Some say that allowing step therapy and prior authorization would restrict access to prescription drugs. However, these changes protect patient access, as the Part D program is embedded with strong patient protections. CMS reviews plan formularies to guard against discriminatory practices, and the agency has in place an expedited appeals process for cases in which a physician recommends an exception to prior authorization or other forms of management. There are also additional requirements for plans to cover at least two drugs per class, including in the protected classes. Ultimately, the changes we are proposing would reduce costs for protected class medicines and therefore expand access to these important medicines.
In addition to strengthening negotiating power and empowering patients, the proposed rule for Part D takes steps to increase transparency.

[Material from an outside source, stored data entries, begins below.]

(** Reading the field back gives the value written. *)
Lemma raw16_poke16_same : raw16 (poke16 off v data) (Z.of_nat off) = v.
Proof.
  unfold raw16. rewrite byte_at_poke16_hi, byte_at_poke16_lo.
  pose proof (Z.div_mod v 256 ltac:(lia)). lia.
Qed.

(** Fields that do not touch the written bytes keep their value. *)
Lemma raw16_poke16_apart o :
  0 <= o -> o + 2 <= Z.of_nat off ∨ Z.of_nat off + 2 <= o ->
  raw16 (poke16 off v data) o = raw16 data o.
Proof.
  intros H0 Hfar. unfold raw16.
  rewrite !byte_at_poke16_other by lia. reflexivity.
Qed.

Lemma raw32_poke16_apart o :
  0 <= o -> o + 4 <= Z.of_nat off ∨ Z.of_nat off + 2 <= o ->
  raw32 (poke16 off v data) o = raw32 data o.
Proof.
  intros H0 Hfar. unfold raw32.
  rewrite !byte_at_poke16_other by lia. reflexivity.
Qed.

End Poke.

(** X7.  Writing a channel's field and decoding.  Storing a 16-bit value
    [v] big-endian at the offset of one channel of a buffer and
    delivering the buffer as a status report gives that channel the
    scaled [v], and gives every other channel, the identity fields and
    the timestamp what the unmodified buffer gives them: no two channels
    share a byte. *)
Theorem poke16_changes_one_channel
    cfg priv data size jiffies type channel off v :
  array_lengths_ok priv ->
  OCTO_MIN_REPORT_LEN <= Z.of_nat (length data) ->
  channel_in_range type channel = true ->
  offset_table type !! Z.to_nat channel = Some off ->
  0 <= v <= 65535 ->
  ∃ before after,
    octo_raw_event cfg priv OCTO_STATUS_REPORT_ID data size jiffies = Some (0, before) ∧
    octo_raw_event cfg priv OCTO_STATUS_REPORT_ID (poke16 (Z.to_nat off) v data)
      size jiffies = Some (0, after) ∧
    value_table after type !! Z.to_nat channel = Some (channel_scale type channel v) ∧
    (∀ type' channel',
       channel_in_range type' channel' = true ->
       (type', channel') ≠ (type, channel) ->
       value_table after type' !! Z.to_nat channel'
       = value_table before type' !! Z.to_nat channel') ∧
    identity after = identity before ∧
    updated after = updated before.
Proof.
  intros Hwf Hlen Hch Hoff Hv.
  pose proof (channel_offset_bounds _ _ _ Hch Hoff) as Hb.
  assert (Hin : (S (Z.to_nat off) < length data)%nat)
    by (unfold OCTO_MIN_REPORT_LEN in Hlen; lia).
  exists (published cfg data jiffies),
         (published cfg (poke16 (Z.to_nat off) v data) jiffies).
  split; [apply octo_raw_event_published; assumption |].
  split.
  { apply octo_raw_event_published; [assumption |]. rewrite length_poke16. exact Hlen. }
  split; [| split; [| split]].
  - rewrite (published_channel _ _ _ _ _ _ Hch Hoff).
    replace off with (Z.of_nat (Z.to_nat off)) at 2 by lia.
    rewrite raw16_poke16_same by assumption. reflexivity.
  - intros type' channel' Hch' Hne.
    destruct (offset_table_in_range _ _ Hch') as [off' Hoff'].
    pose proof (channel_offset_bounds _ _ _ Hch' Hoff') as Hb'.
    pose proof (channel_offsets_apart _ _ _ _ _ _ Hch Hoff Hch' Hoff' Hne) as Hfar.
    rewrite !(published_channel _ _ _ _ _ _ Hch' Hoff').
    rewrite raw16_poke16_apart by lia. reflexivity.
  - rewrite !published_identity.
    rewrite !raw16_poke16_apart
      by (autounfold with octo_fields; lia).
    rewrite raw32_poke16_apart by (autounfold with octo_fields; lia).
    reflexivity.
  - reflexivity.
Qed.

In the commercial health insurance market, plans have begun to offer real-time prescription benefit tools that give patients and their doctors information on cost sharing for their drugs, at the same time as their doctors prescribe them. For example, patients seeking hepatitis C treatment could discuss with their physician all their options, fully understanding the cost of each one under their insurance plan. There would be no surprises, and patients would have the information they need to make the decisions that work best for them.
We seek to accelerate the use of these solutions in Part D by proposing that each plan adopt a real-time prescription benefit tool of its choosing by January 1, 2020. This policy would complement other administration efforts to increase transparency, including legislation signed by President Trump to end the practice of pharmacy gag clauses, a prohibition we are proposing to implement in this rule, and a CMS proposal to require pharmaceutical companies to disclose the list price of drugs in direct-to-consumer television ads. CMS has also advanced price transparency through a redesigned drug dashboard, and has taken action beyond the area of drug pricing by requiring hospitals to post their standard charges online in a machine-readable format.

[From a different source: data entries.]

(** * employees.py: the animated bar chart, the two bar charts and the sidebar

    A shallow embedding of [src/employees.py]: [animate_plot], the
    tables that [ages_hist] and [unit_bar] build and hand to it, the
    three sidebar filters with the entries of their select boxes, and
    the ticks that [mean_line_scatter] computes.

    Numbers are the two kinds the program handles: integers (Python [int],
    [numpy.int64]) and IEEE 754 binary64 values (Python [float],
    [numpy.float64]), the latter through the bit-exact operations of
    [SpecFloat].  Streamlit's [bar_chart] and [time.sleep] are recorded as
    the frames of the run; nothing is drawn and nothing waits.

    What the model leaves out:
    - memory and index-type limits: an array may have any length;
    - the index of the table: rows are numbered 0, 1, 2, ... as in the
      tables [ages_hist] and [unit_bar] build, so that [.at[nrow, y_col]]
      and [.iloc[nrow]] address the same row, and [x_col] and [y_col] are
      two different columns;
    - the dtype of [df_temp]: a cell holds the number last written to it,
      whatever pandas does to the dtype of the column;
    - characters outside ASCII, and patterns with special characters
      other than the dot, in the Employee ID filter;
    - missing values in the Employee_ID, Hometown and Unit columns: they
      hold strings, while the Age column is binary64 and may hold NaN;
    - the order pandas gives to equally frequent values in
      [value_counts]: the model fixes one, and the chart is shown not to
      depend on it;
    - reading the CSV file, the cache, and the drawing done by seaborn
      and matplotlib. *)

From Stdlib Require Import ZArith List Bool Ascii String Lia.
From Stdlib Require Import Floats.SpecFloat.
From stdpp Require Import base list sorting.

Local Open Scope Z_scope.

(** ** Numbers *)

Module Num.

Definition prec : Z := 53.
Definition emax : Z := 1024.

(** A cell of a numeric column, or a Python scalar. *)
Inductive num :=
| NInt (z : Z)
| NFloat (f : spec_float).

(** [numpy.int64] arithmetic wraps around. *)
Definition wrap64 (z : Z) : Z := (z + 2 ^ 63) mod 2 ^ 64 - 2 ^ 63.

(** Conversion of an integer to binary64, round to nearest even. *)
Definition Z2SF (z : Z) : spec_float := binary_normalize prec emax z 0 false.

Definition to_float (n : num) : spec_float :=
  match n with
  | NInt z => Z2SF z
  | NFloat f => f
  end.

(** The literals of the source. *)
Definition f_0_1 : spec_float := S754_finite false 7205759403792794 (-56).
Definition f_0_3 : spec_float := S754_finite false 5404319552844595 (-54).

(** [a + b]: integer when both are, binary64 otherwise. *)
Definition py_add (a b : num) : num :=
  match a, b with
  | NInt x, NInt y => NInt (wrap64 (x + y))
  | _, _ => NFloat (SFadd prec emax (to_float a) (to_float b))
  end.

Definition py_sub (a b : num) : num :=
  match a, b with
  | NInt x, NInt y => NInt (wrap64 (x - y))
  | _, _ => NFloat (SFsub prec emax (to_float a) (to_float b))
  end.

(** [a / b] is true division: always binary64. *)
Definition py_truediv (a b : num) : spec_float :=
  SFdiv prec emax (to_float a) (to_float b).

(** Exceptions the modelled code can raise. *)
Inductive exn := ValueError | OverflowError | ZeroDivisionError.

Inductive result (A : Type) :=
| Ok (a : A)
| Raise (e : exn).
Arguments Ok {A} a.
Arguments Raise {A} e.

(** The signed mantissa of a finite value. *)
Definition signed (s : bool) (m : positive) : Z := cond_Zopp s (Zpos m).

(** [ceil] of a binary64 value as an integer.  A NaN or an infinity has
    none: [numpy.arange] refuses to compute a length from them. *)
Definition py_ceil (f : spec_float) : result Z :=
  match f with
  | S754_zero _ => Ok 0
  | S754_finite s m e => Ok (- Z.shiftl (- signed s m) e)
  | S754_infinity _ => Raise OverflowError
  | S754_nan => Raise ValueError
  end.

(** [a > b] on binary64; false when either side is a NaN. *)
Definition SFgtb (a b : spec_float) : bool := SFltb b a.

(** [a > b] where [b] is a Python [int] literal. *)
Definition py_gt_int (a : num) (b : Z) : bool :=
  match a with
  | NInt z => b <? z
  | NFloat f => SFgtb f (Z2SF b)
  end.

Definition is_nan (f : spec_float) : bool :=
  match f with S754_nan => true | _ => false end.

End Num.
Import Num.

(** ** numpy.arange *)

Module Numpy.

(** [ceil (a / b)] on integers, for [b <> 0]. *)
Definition ceil_div (a b : Z) : Z := - ((- a) / b).

(** Element [i] of a binary64 range: numpy stores [start] and
    [start + step], takes their difference [delta] and fills the rest
    with [start + i * delta]. *)
Definition arange_item (first next : spec_float) (i : Z) : spec_float :=
  match i with
  | 0 => first
  | 1 => next
  | _ => SFadd prec emax first
           (SFmul prec emax (Z2SF i) (SFsub prec emax next first))
  end.

(** [numpy.arange(start, stop, step)].  With integer arguments it is
    Python's [range]; otherwise the result is binary64, of length
    [ceil((stop - start) / step)] computed in binary64, and empty when
    that is not positive.  A quotient that is a NaN or an infinity has no
    ceiling and numpy raises. *)
Definition arange (start stop step : num) : result (list num) :=
  match start, stop, step with
  | NInt a, NInt b, NInt s =>
      if s =? 0 then Raise ZeroDivisionError
      else Ok ((fun i => NInt (a + i * s)) <$> seqZ 0 (ceil_div (b - a) s))
  | _, _, _ =>
      match py_ceil (py_truediv (py_sub stop start) step) with
      | Raise e => Raise e
      | Ok n =>
          let first := to_float start in
          let next := to_float (py_add start step) in
          Ok ((fun i => NFloat (arange_item first next i)) <$> seqZ 0 n)
      end
  end.

End Numpy.
Import Numpy.

(** ** pandas columns and frames *)

Module Pandas.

In addition to these proposals, we are also considering a Part D proposal that would protect competition among pharmacies and lower costs for patients. Independent pharmacies have raised concerns that back-end deals with health insurance plans are eroding competition and making it harder for them to continue providing medications to beneficiaries. Plans can set performance requirements for pharmacies that may not be achievable, leading to large financial clawbacks from pharmacies and swings in revenues that pharmacies cannot manage. What’s worse, beneficiaries are not benefitting from these discounts in the amount that they pay at the pharmacy counter—they are paying cost-sharing based on a price that is higher than the amount that pharmacies are actually reimbursed for drugs.
Therefore, CMS is considering for a future plan year, which could be as early as 2020, to require that the price a beneficiary pays at the pharmacy counter reflects the lowest possible cost, so beneficiaries receive the maximum benefit. If adopted, this change would lower cost sharing for beneficiaries by about $12 to $15 billion over 10 years.

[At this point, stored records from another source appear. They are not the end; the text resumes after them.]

Lemma js_field_snoc_eq (fields : list (string * jsval)) (k : string) (v : jsval) :
  js_field (fields ++ [(k, v)]) k = v.
Proof. unfold js_field. rewrite fold_left_app. simpl. rewrite String.eqb_refl. reflexivity. Qed.

Lemma js_field_snoc_ne (fields : list (string * jsval)) (k k' : string) (v : jsval) :
  k' <> k -> js_field (fields ++ [(k, v)]) k' = js_field fields k'.
Proof.
  intros H. unfold js_field. rewrite fold_left_app. simpl.
  rewrite String.eqb_sym. apply String.eqb_neq in H. rewrite H. reflexivity.
Qed.

(** [getPrompt] sees [options.versionId] only through [validateVersionId]. *)
Lemma getPrompt_version_congr (client : LaikaTest)
    (fetch : string -> option string -> result jsval)
    (pn : jsval) (fields : list (string * jsval)) (a b : jsval) (t1 t2 : Z) :
  validateVersionId a = validateVersionId b ->
  getPrompt client fetch pn (JObject (fields ++ [("versionId", a)])) t1 t2 =
  getPrompt client fetch pn (JObject (fields ++ [("versionId", b)])) t1 t2.
Proof.
  intros H. unfold getPrompt, get_prop.
  rewrite !js_field_snoc_eq, H, !(js_field_snoc_ne fields "versionId" "bypassCache") by discriminate.
  reflexivity.
Qed.
(** [getPlanById]: [SELECT * FROM subscription_plans WHERE id = $1],
    [rows[0] || null]. *)
Definition getPlanById (id : uuid) : Exec (option SubscriptionPlan) :=
  fun st =>
    (st, Ok (List.find (fun sp => Nat.eqb (plan_id_of sp) id)
                       (subscription_plans st))).

(** The rows of [tenant_subscriptions ts JOIN subscription_plans sp ON
    ts.plan_id = sp.id]. *)
Definition subscriptions_with_plan (st : Store)
  : list (TenantSubscription * SubscriptionPlan) :=
  flat_map (fun ts =>
    List.map (fun sp => (ts, sp))
      (List.filter (fun sp => Nat.eqb (sub_planId ts) (plan_id_of sp))
                   (subscription_plans st)))
    (tenant_subscriptions st).

(** [getTenantSubscription]: the subscription of the tenant with the
    [plan] object built from the joined columns. *)
Definition getTenantSubscription (tenantId : uuid)
  : Exec (option (TenantSubscription * SubscriptionPlan)) :=
  fun st =>
    (st, Ok (List.head
       (List.filter (fun r => Nat.eqb (sub_tenantId (fst r)) tenantId)
                    (subscriptions_with_plan st)))).

(** [INSERT INTO tenant_subscriptions (...) VALUES ($1, ..., $11) RETURNING *]:
    the arguments are in column order.  [status] and [billing_cycle] are
    [VARCHAR(20)], [currency] is a [VARCHAR(3)]; the row is held against
    [tenant_subscriptions_tenant_check], against [UNIQUE(tenant_id)], which
    refuses a second subscription of a tenant, and against the foreign keys
    to [tenants] and [subscription_plans]. *)
Definition insert_tenant_subscription
  (tenant_id plan_id : uuid) (status : string)
  (current_period_start current_period_end : Z) (trial_end : option Z)
  (billing_cycle : string) (price : Q) (currency : string)
  (auto_renew : bool) (next_billing_at : Z) : Exec TenantSubscription :=
  fun st =>
    if negb (fits_varchar 20 status && fits_varchar 20 billing_cycle
             && fits_varchar 3 currency) then
      (st, Err (DatabaseError "value too long for type character varying"))
    else if negb (tenant_check tenant_id st) then
      (st, Err (DatabaseError "tenant_subscriptions_tenant_check"))
    else if existsb (fun ts => Nat.eqb (sub_tenantId ts) tenant_id)
                    (tenant_subscriptions st) then
      (st, Err (DatabaseError "tenant_subscriptions_tenant_id_key"))
    else if negb (existsb (Nat.eqb tenant_id) (tenants st)) then
      (st, Err (DatabaseError "tenant_subscriptions_tenant_id_fkey"))
    else if negb (existsb (fun sp => Nat.eqb (plan_id_of sp) plan_id)
                          (subscription_plans st)) then
      (st, Err (DatabaseError "tenant_subscriptions_plan_id_fkey"))
    else
      let '(id, st1) := gen_uuid st in
      let row := mkSubscription id tenant_id plan_id status
                   current_period_start current_period_end trial_end None
                   billing_cycle price currency auto_renew
                   (Some next_billing_at) in
      (with_subscriptions st1 (tenant_subscriptions st1 ++ [row]), Ok row).

(** The calendar functions of [Date] that [createSubscription] calls, in the
    local time zone of the process. *)
Record DateLib := mkDateLib {
  getFullYear : Z -> Z;
  getMonth : Z -> Z;
  getDate : Z -> Z;
  newDate : Z -> Z -> Z -> Z     (* new Date(year, monthIndex, day) *)
}.

Record SubscriptionData := mkSubscriptionData {
  sd_tenantId : uuid;
  sd_planId : uuid;
  sd_billingCycle : string;
  sd_trialDays : option Z
}.

(** A number is truthy unless it is [0]. *)
Definition truthy (n : option Z) : bool :=
  match n with Some v => negb (v =? 0)%Z | None => false end.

We look forward to input on these proposals and other policies under consideration to modernize the Medicare Advantage and Part D programs, so we can ensure that we are achieving our goals of putting patients’ needs first by lowering their costs and protecting access to the medications they need. Seniors deserve to benefit from tools to lower prescription drug costs that have been developed in the commercial marketplace in the 12 years since Part D was implemented.